| Instructions to follow |
Every record must be copied exactly. Leave nothing out.
---+---
Lemma stays_live b : stays b [] = live b.
Proof. unfold stays, live. apply filter_ext. intros r. simpl. by rewrite andb_true_r. Qed.

Lemma kept_stays b ex : picks (b_reqs b) (kept_indices b ex None) (stays b ex).
Proof. unfold kept_indices, stays. eapply filter_related; [|apply picks_all]. intros i r [_ Hr]. by rewrite Hr. Qed.

Lemma filter_whole {B} (f : B -> bool) l : length (List.filter f l) = length l -> List.filter f l = l.
Proof.
  induction l as [|x l IH]; [done|]. simpl. destruct (f x); simpl; intros E; [by rewrite IH by lia|].
  pose proof (filter_length_le f l). lia.
Qed.

Lemma picks_aligned b idx rs ks ns : rows_aligned b -> Forall (fun r => finished r = false) rs -> picks (b_reqs b) idx rs ->
  picks (b_req_pool_indices b) idx ks -> picks (b_seq_lens b) idx ns -> ks = held rs /\ ns = map (fun r => kv_committed_len (kv r)) rs.
Proof.
  intros Ha Hf Hp. revert ks ns Hf. induction Hp as [|i r idx rs Hi _ IH]; intros ks ns Hf Hk Hn.
  { apply Forall2_nil_inv_l in Hk as ->. by apply Forall2_nil_inv_l in Hn as ->. }
  apply Forall2_cons_inv_l in Hk as (k & ks' & [_ Hk] & Hks & ->). apply Forall2_cons_inv_l in Hn as (n & ns' & [_ Hn] & Hns & ->).
  apply list.Forall_cons in Hf as [Hfr Hf]. destruct (Ha i r Hi Hfr) as (k' & Ek & [_ Hk'] & [_ Hn']).
  destruct (IH _ _ Hf Hks Hns) as [-> ->]. rewrite held_cons, Ek. simpl. split; congruence.
Qed.

Lemma live_unfinished b : Forall (fun r => finished r = false) (live b).
Proof. apply list.Forall_forall. intros r Hr%list_elem_of_In%filter_In. by apply negb_true_iff, Hr. Qed.

Lemma stays_unfinished b ex : Forall (fun r => finished r = false) (stays b ex).
Proof. apply list.Forall_forall. intros r Hr%list_elem_of_In%filter_In. destruct Hr as [_ [H _]%andb_prop]. by apply negb_true_iff. Qed.

Lemma filter_stays b ex : arrays_ok b -> rows_aligned b ->
  exists b1, filter_batch b ex None = Ok b1 /\ b_reqs b1 = stays b ex /\ (stays b ex <> [] -> arrays_ok b1 /\ aligned b1) /\
    (forall o, b_output_ids b = Some o -> exists o', b_output_ids b1 = Some o').
Proof.
  intros Har Hal. change (filter_batch b ex None) with (filter_batch b [] (Some (kept_indices b ex None))). pose proof (kept_stays b ex) as Hp.
  destruct (kept_indices b ex None) as [|i idx] eqn:Ek.
  { apply Forall2_nil_inv_l in Hp as ->. exists (with_reqs b []). split_and!; try done. intros o Ho. by exists o. }
  destruct (filter_keep b (i :: idx) (stays b ex) Har Hp) as (b1 & E & Er & P1 & P2 & Har1 & Ho); [done| |].
  { intros Hl. rewrite <- Ek in *. unfold kept_indices in *. apply filter_whole. rewrite Hl. unfold zlen. rewrite length_seqZ. lia. }
  exists b1. split; [done|]. split; [done|]. split; [|done]. intros _. split; [done|].
  destruct (picks_aligned b _ _ _ _ Hal (stays_unfinished b ex) Hp P1 P2). by split; rewrite Er.
Qed.

Lemma aligned_rows b : aligned b -> length (held (b_reqs b)) = length (b_reqs b) -> rows_aligned b.
Proof.
  intros [E1 E2] Hl i r [H0 Hr] _. destruct (held_lookup _ _ _ Hl Hr) as (k & Ek & Hk). exists k. unfold at_index. rewrite E1, E2, map_lookup, Hr. done.
Qed.

(** ** Retracted requests go back to the queue *)

Context (steps : Z) (c : SchedulerConfig).

Definition queue_ok (q : Queue) (rs : list Req) : Prop :=
  Forall (has_priority (queue_config c)) (waiting_queue q) /\ NoDup (rids (waiting_queue q ++ rs)) /\
  match max_queued_requests (queue_config c) with Some n => 1 <= n | None => True end.

(** The requests [back] are queued again (or answered when the queue is full)
    and the requests [aborted] are answered. *)
Record requeued (q q' : Queue) (back aborted : list Req) : Prop := {
  rq_all : exists back' dropped, Forall2 same_work (map retracted back) back' /\
    waiting_queue q' ++ dropped ≡ₚ waiting_queue q ++ back' /\
    map ab_rid (sent q') = map ab_rid (sent q) ++ rids aborted ++ rids dropped;
  rq_limit : within_limit (queue_config c) (waiting_queue q) -> within_limit (queue_config c) (waiting_queue q');
  rq_priority : Forall (has_priority (queue_config c)) (waiting_queue q')
}.

Lemma rids_retracted rs : rids (map retracted rs) = rids rs.
Proof. unfold rids. by rewrite map_map. Qed.

Lemma need_one rs : need 1 rs = zlen rs.
Proof.
  unfold need, count. rewrite (filter_all (fun r => kv_committed_len (kv r) mod 1 =? 0)); [lia|]. intros r _. by rewrite Z.mod_1_r.
Qed.

Lemma queue_stage now q rs back aborted : queue_ok q rs -> back ⊆+ rs ->
  (forall r, r ∈ aborted -> exists m, to_finish (fin r) = Some (FINISH_ABORT m)) ->
  exists q1 q2, rfold send_abort q aborted = Ok q1 /\ add_all_to_queue (queue_config c) now q1 (map retracted back) = Ok q2 /\
    requeued q q2 back aborted.
Proof.
  intros (Hp & Hnd & Hlim) Hsub Hab.
  assert (Hsend : exists q1, rfold send_abort q aborted = Ok q1 /\ waiting_queue q1 = waiting_queue q /\
    map ab_rid (sent q1) = map ab_rid (sent q) ++ rids aborted).
  { clear Hp Hnd Hlim Hsub. revert q. induction aborted as [|r aborted IH]; intros q; [exists q; by rewrite app_nil_r|].
    destruct (Hab r) as [msg Em]; [by left|]. simpl. unfold send_abort at 1. rewrite Em. cbn [rbind].
    destruct (IH ltac:(intros x Hx; apply Hab; by right) (send q r msg)) as (q1 & E & H1 & H2). exists q1. split; [done|]. split; [done|].
    rewrite H2. simpl. rewrite map_app, <- app_assoc. done. }
  destruct Hsend as (q1 & E1 & Ew & Es).
  destruct (add_all_ok (queue_config c) now (map retracted back) q1) as (q2 & back' & dropped & E2 & [A1 A2 A3 A4 A5]).
  - by rewrite Ew.
  - rewrite Ew, rids_app, rids_retracted, <- rids_app. apply submseteq_Permutation in Hsub as [k Hk].
    apply (Permutation_map (fun r => rid (info r))) in Hk. rewrite map_app in Hk.
    rewrite rids_app in Hnd |- *. unfold rids in *. rewrite Hk, app_assoc in Hnd. by apply list.NoDup_app in Hnd as [? _].
  - done.
  - exists q1, q2. split; [done|]. split; [done|]. split; [|by rewrite <- Ew|done].
    exists back', dropped. split_and!; [done|by rewrite A2, Ew|]. by rewrite A3, Es, <- app_assoc.
Qed.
---+---
| Output of the task |
Lemma stays_live b : stays b [] = live b.
Proof. unfold stays, live. apply filter_ext. intros r. simpl. by rewrite andb_true_r. Qed.

Lemma kept_stays b ex : picks (b_reqs b) (kept_indices b ex None) (stays b ex).
Proof. unfold kept_indices, stays. eapply filter_related; [|apply picks_all]. intros i r [_ Hr]. by rewrite Hr. Qed.

Lemma filter_whole {B} (f : B -> bool) l : length (List.filter f l) = length l -> List.filter f l = l.
Proof.
  induction l as [|x l IH]; [done|]. simpl. destruct (f x); simpl; intros E; [by rewrite IH by lia|].
  pose proof (filter_length_le f l). lia.
Qed.

Lemma picks_aligned b idx rs ks ns : rows_aligned b -> Forall (fun r => finished r = false) rs -> picks (b_reqs b) idx rs ->
  picks (b_req_pool_indices b) idx ks -> picks (b_seq_lens b) idx ns -> ks = held rs /\ ns = map (fun r => kv_committed_len (kv r)) rs.
Proof.
  intros Ha Hf Hp. revert ks ns Hf. induction Hp as [|i r idx rs Hi _ IH]; intros ks ns Hf Hk Hn.
  { apply Forall2_nil_inv_l in Hk as ->. by apply Forall2_nil_inv_l in Hn as ->. }
  apply Forall2_cons_inv_l in Hk as (k & ks' & [_ Hk] & Hks & ->). apply Forall2_cons_inv_l in Hn as (n & ns' & [_ Hn] & Hns & ->).
  apply list.Forall_cons in Hf as [Hfr Hf]. destruct (Ha i r Hi Hfr) as (k' & Ek & [_ Hk'] & [_ Hn']).
  destruct (IH _ _ Hf Hks Hns) as [-> ->]. rewrite held_cons, Ek. simpl. split; congruence.
Qed.

Lemma live_unfinished b : Forall (fun r => finished r = false) (live b).
Proof. apply list.Forall_forall. intros r Hr%list_elem_of_In%filter_In. by apply negb_true_iff, Hr. Qed.

Lemma stays_unfinished b ex : Forall (fun r => finished r = false) (stays b ex).
Proof. apply list.Forall_forall. intros r Hr%list_elem_of_In%filter_In. destruct Hr as [_ [H _]%andb_prop]. by apply negb_true_iff. Qed.

Lemma filter_stays b ex : arrays_ok b -> rows_aligned b ->
  exists b1, filter_batch b ex None = Ok b1 /\ b_reqs b1 = stays b ex /\ (stays b ex <> [] -> arrays_ok b1 /\ aligned b1) /\
    (forall o, b_output_ids b = Some o -> exists o', b_output_ids b1 = Some o').
Proof.
  intros Har Hal. change (filter_batch b ex None) with (filter_batch b [] (Some (kept_indices b ex None))). pose proof (kept_stays b ex) as Hp.
  destruct (kept_indices b ex None) as [|i idx] eqn:Ek.
  { apply Forall2_nil_inv_l in Hp as ->. exists (with_reqs b []). split_and!; try done. intros o Ho. by exists o. }
  destruct (filter_keep b (i :: idx) (stays b ex) Har Hp) as (b1 & E & Er & P1 & P2 & Har1 & Ho); [done| |].
  { intros Hl. rewrite <- Ek in *. unfold kept_indices in *. apply filter_whole. rewrite Hl. unfold zlen. rewrite length_seqZ. lia. }
  exists b1. split; [done|]. split; [done|]. split; [|done]. intros _. split; [done|].
  destruct (picks_aligned b _ _ _ _ Hal (stays_unfinished b ex) Hp P1 P2). by split; rewrite Er.
Qed.

Lemma aligned_rows b : aligned b -> length (held (b_reqs b)) = length (b_reqs b) -> rows_aligned b.
Proof.
  intros [E1 E2] Hl i r [H0 Hr] _. destruct (held_lookup _ _ _ Hl Hr) as (k & Ek & Hk). exists k. unfold at_index. rewrite E1, E2, map_lookup, Hr. done.
Qed.

(** ** Retracted requests go back to the queue *)

Context (steps : Z) (c : SchedulerConfig).

Definition queue_ok (q : Queue) (rs : list Req) : Prop :=
  Forall (has_priority (queue_config c)) (waiting_queue q) /\ NoDup (rids (waiting_queue q ++ rs)) /\
  match max_queued_requests (queue_config c) with Some n => 1 <= n | None => True end.

(** The requests [back] are queued again (or answered when the queue is full)
    and the requests [aborted] are answered. *)
Record requeued (q q' : Queue) (back aborted : list Req) : Prop := {
  rq_all : exists back' dropped, Forall2 same_work (map retracted back) back' /\
    waiting_queue q' ++ dropped ≡ₚ waiting_queue q ++ back' /\
    map ab_rid (sent q') = map ab_rid (sent q) ++ rids aborted ++ rids dropped;
  rq_limit : within_limit (queue_config c) (waiting_queue q) -> within_limit (queue_config c) (waiting_queue q');
  rq_priority : Forall (has_priority (queue_config c)) (waiting_queue q')
}.

Lemma rids_retracted rs : rids (map retracted rs) = rids rs.
Proof. unfold rids. by rewrite map_map. Qed.

Lemma need_one rs : need 1 rs = zlen rs.
Proof.
  unfold need, count. rewrite (filter_all (fun r => kv_committed_len (kv r) mod 1 =? 0)); [lia|]. intros r _. by rewrite Z.mod_1_r.
Qed.

Lemma queue_stage now q rs back aborted : queue_ok q rs -> back ⊆+ rs ->
  (forall r, r ∈ aborted -> exists m, to_finish (fin r) = Some (FINISH_ABORT m)) ->
  exists q1 q2, rfold send_abort q aborted = Ok q1 /\ add_all_to_queue (queue_config c) now q1 (map retracted back) = Ok q2 /\
    requeued q q2 back aborted.
Proof.
  intros (Hp & Hnd & Hlim) Hsub Hab.
  assert (Hsend : exists q1, rfold send_abort q aborted = Ok q1 /\ waiting_queue q1 = waiting_queue q /\
    map ab_rid (sent q1) = map ab_rid (sent q) ++ rids aborted).
  { clear Hp Hnd Hlim Hsub. revert q. induction aborted as [|r aborted IH]; intros q; [exists q; by rewrite app_nil_r|].
    destruct (Hab r) as [msg Em]; [by left|]. simpl. unfold send_abort at 1. rewrite Em. cbn [rbind].
    destruct (IH ltac:(intros x Hx; apply Hab; by right) (send q r msg)) as (q1 & E & H1 & H2). exists q1. split; [done|]. split; [done|].
    rewrite H2. simpl. rewrite map_app, <- app_assoc. done. }
  destruct Hsend as (q1 & E1 & Ew & Es).
  destruct (add_all_ok (queue_config c) now (map retracted back) q1) as (q2 & back' & dropped & E2 & [A1 A2 A3 A4 A5]).
  - by rewrite Ew.
  - rewrite Ew, rids_app, rids_retracted, <- rids_app. apply submseteq_Permutation in Hsub as [k Hk].
    apply (Permutation_map (fun r => rid (info r))) in Hk. rewrite map_app in Hk.
    rewrite rids_app in Hnd |- *. unfold rids in *. rewrite Hk, app_assoc in Hnd. by apply list.NoDup_app in Hnd as [? _].
  - done.
  - exists q1, q2. split; [done|]. split; [done|]. split; [|by rewrite <- Ew|done].
    exists back', dropped. split_and!; [done|by rewrite A2, Ew|]. by rewrite A3, Es, <- app_assoc.
Qed.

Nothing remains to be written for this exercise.